▶ [Directions]:
Find all lines in the records that include the word "Lemma", and copy them out.

▶ [Record excerpts]:
(* ===== verification/GossipTheorems.v ===== *)
(** * Relay routing: theorems

    The relays selected for a user, a filter and an event are exactly those the
    routes name, within the limits and the policy; what the graph learns does not
    depend on the order of arrival; refreshing and restarting keep the newest
    list. *)

From Stdlib Require Import Ascii NArith Lia.
From S2P Require Import Prelude Encoding Text IpAddr Ids Tags Event Filter FilterWire Storage SpecProofs Samples.
From S2P Require Import Database Memory MemoryProofs Backends.
From S2P Require Import Nips Message Sync Server HttpAuth RelaySamples RelayLists Gossip GossipProofs.

(** ** Selection *)

Section selection.
Context `{UrlCrate, !UrlCrateLaws}.

(** The three sources of a user's relays. *)
Definition first_listed (keep : Nip65.RelayList → list RelayUrl) (n : N) (r : UserRoutes) : list RelayUrl :=
  match nip65 r with Some l => take (N.to_nat n) (keep l) | None => [] end.
Definition best (n : N) (hist : gmap RelayUrl N) : list RelayUrl := (take (N.to_nat n) (ranked hist)).*1.
Lemma after_wakeup_fate env r a id p :
  keeps a (either r) → pending_publishes (state a) !! id = Some p → fate env id p (after_wakeup env r).
Proof.
  intros [_ Hk] Hp. destruct (Hk id p Hp) as [Hb|Hb].
  - destruct r as [b|b]; simpl in *; [by apply expire_fate|]. right. simpl.
    unfold answered. rewrite omap_app. apply elem_of_app. right.
    change (reply p ∈ answered (held_senders (state b))). rewrite (proj1 (answered_held _)).
    apply list_elem_of_fmap. exists (id, p). split; [done|]. by apply elem_of_map_to_list.
  - right. eapply answered_mono; [|exact Hb]. apply after_wakeup_accounts.
Qed.

Lemma exit_fate env a id p :
  pending_publishes (state a) !! id = Some p → fate env id p (Exited (actor_exit a)).
Proof.
  intros Hp. right. cbn [outcome_actor]. unfold actor_exit, drop_state. cbn [log]. unfold answered. rewrite omap_app.
  apply elem_of_app. right. match goal with |- _ ∈ omap _ (held_senders ?s) =>
    change (reply p ∈ answered (held_senders s)) end. rewrite (proj1 (answered_held _)).
  apply list_elem_of_fmap. exists (id, p). split; [done|]. apply elem_of_map_to_list. simpl.
  by destruct (set_status_spec a RelayStatus.Terminated) as (_ & _ & -> & _).
Qed.

Lemma turn_fate ctx env w a id p :
  pending_publishes (state a) !! id = Some p → fate env id p (turn ctx env w a).
Proof.
  intros Hp.
  assert (∀ b, keeps a b → keeps a (either (let? d := schedule_reconnect ctx env b in Ok (set_deadline b d)))) as Hsch.
  { intros b Hb. eapply keeps_trans; [exact Hb|]. apply keeps_quiet; [apply schedule_quiet|apply schedule_accounts]. }
  assert (∀ b, keeps a b → keeps a (handle_disconnect b)) as Hdis.
  { intros b Hb. eapply keeps_trans; [exact Hb|]. apply keeps_quiet; [apply quiet_disconnect|apply handle_disconnect_accounts]. }
  destruct w as [[cmd|]|i|[frame|]| |].
  - destruct (turn_command ctx env cmd a) as [-> | ->]; [by apply exit_fate|].
    eapply after_wakeup_fate; [apply command_keeps|done].
  - by apply exit_fate.
  - cbn [turn]. eapply after_wakeup_fate; [|done]. apply keeps_quiet; [apply quiet_drop|apply handle_drop_accounts].
  - cbn [turn]. pose proof (frame_keeps ctx a frame) as Hf. destruct (handle_frame ctx a frame) as [[] b];
      (eapply after_wakeup_fate; [|done]); [done|by apply Hsch, Hdis].
  - cbn [turn]. eapply after_wakeup_fate; [|done]. apply Hsch, Hdis, keeps_refl.
  - cbn [turn]. set (b := run_reconnect ctx env (set_deadline a None)).
    assert (keeps a b) as Hb.
    { apply (keeps_trans _ (set_deadline a None)); [by split; [|auto]|].
      apply keeps_quiet; [apply quiet_reconnect|apply run_reconnect_accounts]. }
    destruct (negb _ && negb _); (eapply after_wakeup_fate; [|done]); [by apply Hsch|done].
  - cbn [turn]. eapply after_wakeup_fate; [apply keeps_refl|done].
Qed.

▶ [Your response]:
Lemma after_wakeup_fate env r a id p :
Lemma exit_fate env a id p :
Lemma turn_fate ctx env w a id p :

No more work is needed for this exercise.